Given data
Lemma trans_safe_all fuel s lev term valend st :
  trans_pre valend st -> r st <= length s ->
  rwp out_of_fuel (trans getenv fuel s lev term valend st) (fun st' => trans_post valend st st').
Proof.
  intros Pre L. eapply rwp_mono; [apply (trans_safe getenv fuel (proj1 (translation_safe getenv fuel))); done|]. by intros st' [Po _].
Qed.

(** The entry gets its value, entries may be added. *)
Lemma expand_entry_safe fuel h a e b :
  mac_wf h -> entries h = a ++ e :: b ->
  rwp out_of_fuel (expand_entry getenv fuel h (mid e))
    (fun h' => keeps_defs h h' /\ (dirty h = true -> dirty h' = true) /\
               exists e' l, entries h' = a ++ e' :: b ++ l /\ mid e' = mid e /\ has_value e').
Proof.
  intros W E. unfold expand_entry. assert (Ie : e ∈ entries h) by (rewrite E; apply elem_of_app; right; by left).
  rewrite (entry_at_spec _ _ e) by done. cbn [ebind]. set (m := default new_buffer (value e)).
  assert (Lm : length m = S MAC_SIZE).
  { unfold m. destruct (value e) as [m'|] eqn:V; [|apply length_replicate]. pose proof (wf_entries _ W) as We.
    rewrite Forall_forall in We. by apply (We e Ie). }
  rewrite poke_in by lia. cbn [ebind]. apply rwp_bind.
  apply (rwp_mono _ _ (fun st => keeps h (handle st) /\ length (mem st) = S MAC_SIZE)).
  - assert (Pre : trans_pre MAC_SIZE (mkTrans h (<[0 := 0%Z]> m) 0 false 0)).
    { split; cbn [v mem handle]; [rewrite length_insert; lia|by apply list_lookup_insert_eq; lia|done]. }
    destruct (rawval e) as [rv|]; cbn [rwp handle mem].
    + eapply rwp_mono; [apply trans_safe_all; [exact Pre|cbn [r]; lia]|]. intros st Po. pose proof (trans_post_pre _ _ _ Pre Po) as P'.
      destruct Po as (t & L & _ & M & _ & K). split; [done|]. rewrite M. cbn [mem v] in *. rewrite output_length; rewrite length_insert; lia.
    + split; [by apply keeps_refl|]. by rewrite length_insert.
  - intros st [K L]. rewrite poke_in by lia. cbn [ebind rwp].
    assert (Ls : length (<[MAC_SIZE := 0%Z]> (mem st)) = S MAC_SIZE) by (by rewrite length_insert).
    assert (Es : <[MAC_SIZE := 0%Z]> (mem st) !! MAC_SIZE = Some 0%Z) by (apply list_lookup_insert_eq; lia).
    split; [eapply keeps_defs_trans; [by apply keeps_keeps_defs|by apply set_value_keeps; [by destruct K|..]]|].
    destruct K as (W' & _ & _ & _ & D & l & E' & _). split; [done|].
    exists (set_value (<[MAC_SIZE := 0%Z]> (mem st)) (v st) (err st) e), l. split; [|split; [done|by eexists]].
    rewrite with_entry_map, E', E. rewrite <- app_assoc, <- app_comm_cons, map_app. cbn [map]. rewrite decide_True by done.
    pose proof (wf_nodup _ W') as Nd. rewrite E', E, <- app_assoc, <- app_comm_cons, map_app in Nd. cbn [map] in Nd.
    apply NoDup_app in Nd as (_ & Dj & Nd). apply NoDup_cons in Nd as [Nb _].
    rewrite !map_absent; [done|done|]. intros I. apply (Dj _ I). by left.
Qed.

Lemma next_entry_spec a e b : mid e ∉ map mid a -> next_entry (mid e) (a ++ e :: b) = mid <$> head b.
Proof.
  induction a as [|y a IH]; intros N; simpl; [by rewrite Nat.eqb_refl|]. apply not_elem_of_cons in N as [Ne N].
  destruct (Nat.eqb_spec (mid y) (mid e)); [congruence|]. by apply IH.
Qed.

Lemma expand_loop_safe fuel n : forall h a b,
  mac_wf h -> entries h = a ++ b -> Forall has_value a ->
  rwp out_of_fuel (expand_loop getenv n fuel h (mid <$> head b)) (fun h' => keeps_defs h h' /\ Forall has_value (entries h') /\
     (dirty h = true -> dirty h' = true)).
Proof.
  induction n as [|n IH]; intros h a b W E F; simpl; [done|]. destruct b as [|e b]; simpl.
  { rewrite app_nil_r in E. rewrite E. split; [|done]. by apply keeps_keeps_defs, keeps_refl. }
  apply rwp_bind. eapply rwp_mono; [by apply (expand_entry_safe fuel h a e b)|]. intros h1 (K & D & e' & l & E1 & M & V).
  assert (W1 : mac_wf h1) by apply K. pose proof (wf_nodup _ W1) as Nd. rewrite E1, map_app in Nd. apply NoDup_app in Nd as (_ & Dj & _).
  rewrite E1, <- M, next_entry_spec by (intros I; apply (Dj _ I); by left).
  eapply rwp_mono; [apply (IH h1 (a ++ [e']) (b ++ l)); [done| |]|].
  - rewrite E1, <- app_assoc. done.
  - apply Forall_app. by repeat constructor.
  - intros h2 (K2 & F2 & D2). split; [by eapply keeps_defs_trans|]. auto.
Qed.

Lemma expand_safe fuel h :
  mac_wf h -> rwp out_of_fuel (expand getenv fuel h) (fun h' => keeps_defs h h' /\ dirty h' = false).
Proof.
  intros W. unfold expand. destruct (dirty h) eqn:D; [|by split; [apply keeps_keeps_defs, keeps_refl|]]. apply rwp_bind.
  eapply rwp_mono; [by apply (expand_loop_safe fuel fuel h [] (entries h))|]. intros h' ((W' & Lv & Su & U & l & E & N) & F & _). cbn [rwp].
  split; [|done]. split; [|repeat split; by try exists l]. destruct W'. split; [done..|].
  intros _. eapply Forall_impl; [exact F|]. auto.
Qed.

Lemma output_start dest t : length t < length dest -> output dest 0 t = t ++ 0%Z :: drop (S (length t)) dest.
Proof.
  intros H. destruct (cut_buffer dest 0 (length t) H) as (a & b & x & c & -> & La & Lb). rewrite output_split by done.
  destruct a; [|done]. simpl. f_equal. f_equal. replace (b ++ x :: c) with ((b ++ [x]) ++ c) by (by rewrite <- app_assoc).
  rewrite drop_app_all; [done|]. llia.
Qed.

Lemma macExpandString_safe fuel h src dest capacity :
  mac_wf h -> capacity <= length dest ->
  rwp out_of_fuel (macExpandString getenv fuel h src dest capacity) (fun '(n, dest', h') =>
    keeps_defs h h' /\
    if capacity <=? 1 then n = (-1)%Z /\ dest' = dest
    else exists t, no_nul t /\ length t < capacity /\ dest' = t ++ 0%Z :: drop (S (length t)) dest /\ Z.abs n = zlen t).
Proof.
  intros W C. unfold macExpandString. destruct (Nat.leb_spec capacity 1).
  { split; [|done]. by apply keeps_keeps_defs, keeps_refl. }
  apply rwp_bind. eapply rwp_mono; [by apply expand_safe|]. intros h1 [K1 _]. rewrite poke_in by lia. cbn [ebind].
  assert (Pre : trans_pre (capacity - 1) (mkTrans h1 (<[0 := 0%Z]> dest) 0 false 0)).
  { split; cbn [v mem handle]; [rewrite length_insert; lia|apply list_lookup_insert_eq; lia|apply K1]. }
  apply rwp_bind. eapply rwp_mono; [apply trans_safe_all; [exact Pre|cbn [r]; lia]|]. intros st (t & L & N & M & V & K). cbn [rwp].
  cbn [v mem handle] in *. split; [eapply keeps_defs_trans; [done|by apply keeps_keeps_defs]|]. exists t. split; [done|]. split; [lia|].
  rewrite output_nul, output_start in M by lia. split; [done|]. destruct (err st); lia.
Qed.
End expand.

Goal of the exercise
Within the material above, transcribe exactly the lines that run from the line holding "mac_wf h -> entries h = a ++ b" through the line holding "intros H. destruct".

Response box
  mac_wf h -> entries h = a ++ b -> Forall has_value a ->
  rwp out_of_fuel (expand_loop getenv n fuel h (mid <$> head b)) (fun h' => keeps_defs h h' /\ Forall has_value (entries h') /\
     (dirty h = true -> dirty h' = true)).
Proof.
  induction n as [|n IH]; intros h a b W E F; simpl; [done|]. destruct b as [|e b]; simpl.
  { rewrite app_nil_r in E. rewrite E. split; [|done]. by apply keeps_keeps_defs, keeps_refl. }
  apply rwp_bind. eapply rwp_mono; [by apply (expand_entry_safe fuel h a e b)|]. intros h1 (K & D & e' & l & E1 & M & V).
  assert (W1 : mac_wf h1) by apply K. pose proof (wf_nodup _ W1) as Nd. rewrite E1, map_app in Nd. apply NoDup_app in Nd as (_ & Dj & _).
  rewrite E1, <- M, next_entry_spec by (intros I; apply (Dj _ I); by left).
  eapply rwp_mono; [apply (IH h1 (a ++ [e']) (b ++ l)); [done| |]|].
  - rewrite E1, <- app_assoc. done.
  - apply Forall_app. by repeat constructor.
  - intros h2 (K2 & F2 & D2). split; [by eapply keeps_defs_trans|]. auto.
Qed.

Lemma expand_safe fuel h :
  mac_wf h -> rwp out_of_fuel (expand getenv fuel h) (fun h' => keeps_defs h h' /\ dirty h' = false).
Proof.
  intros W. unfold expand. destruct (dirty h) eqn:D; [|by split; [apply keeps_keeps_defs, keeps_refl|]]. apply rwp_bind.
  eapply rwp_mono; [by apply (expand_loop_safe fuel fuel h [] (entries h))|]. intros h' ((W' & Lv & Su & U & l & E & N) & F & _). cbn [rwp].
  split; [|done]. split; [|repeat split; by try exists l]. destruct W'. split; [done..|].
  intros _. eapply Forall_impl; [exact F|]. auto.
Qed.

Lemma output_start dest t : length t < length dest -> output dest 0 t = t ++ 0%Z :: drop (S (length t)) dest.
Proof.
  intros H. destruct (cut_buffer dest 0 (length t) H) as (a & b & x & c & -> & La & Lb). rewrite output_split by done.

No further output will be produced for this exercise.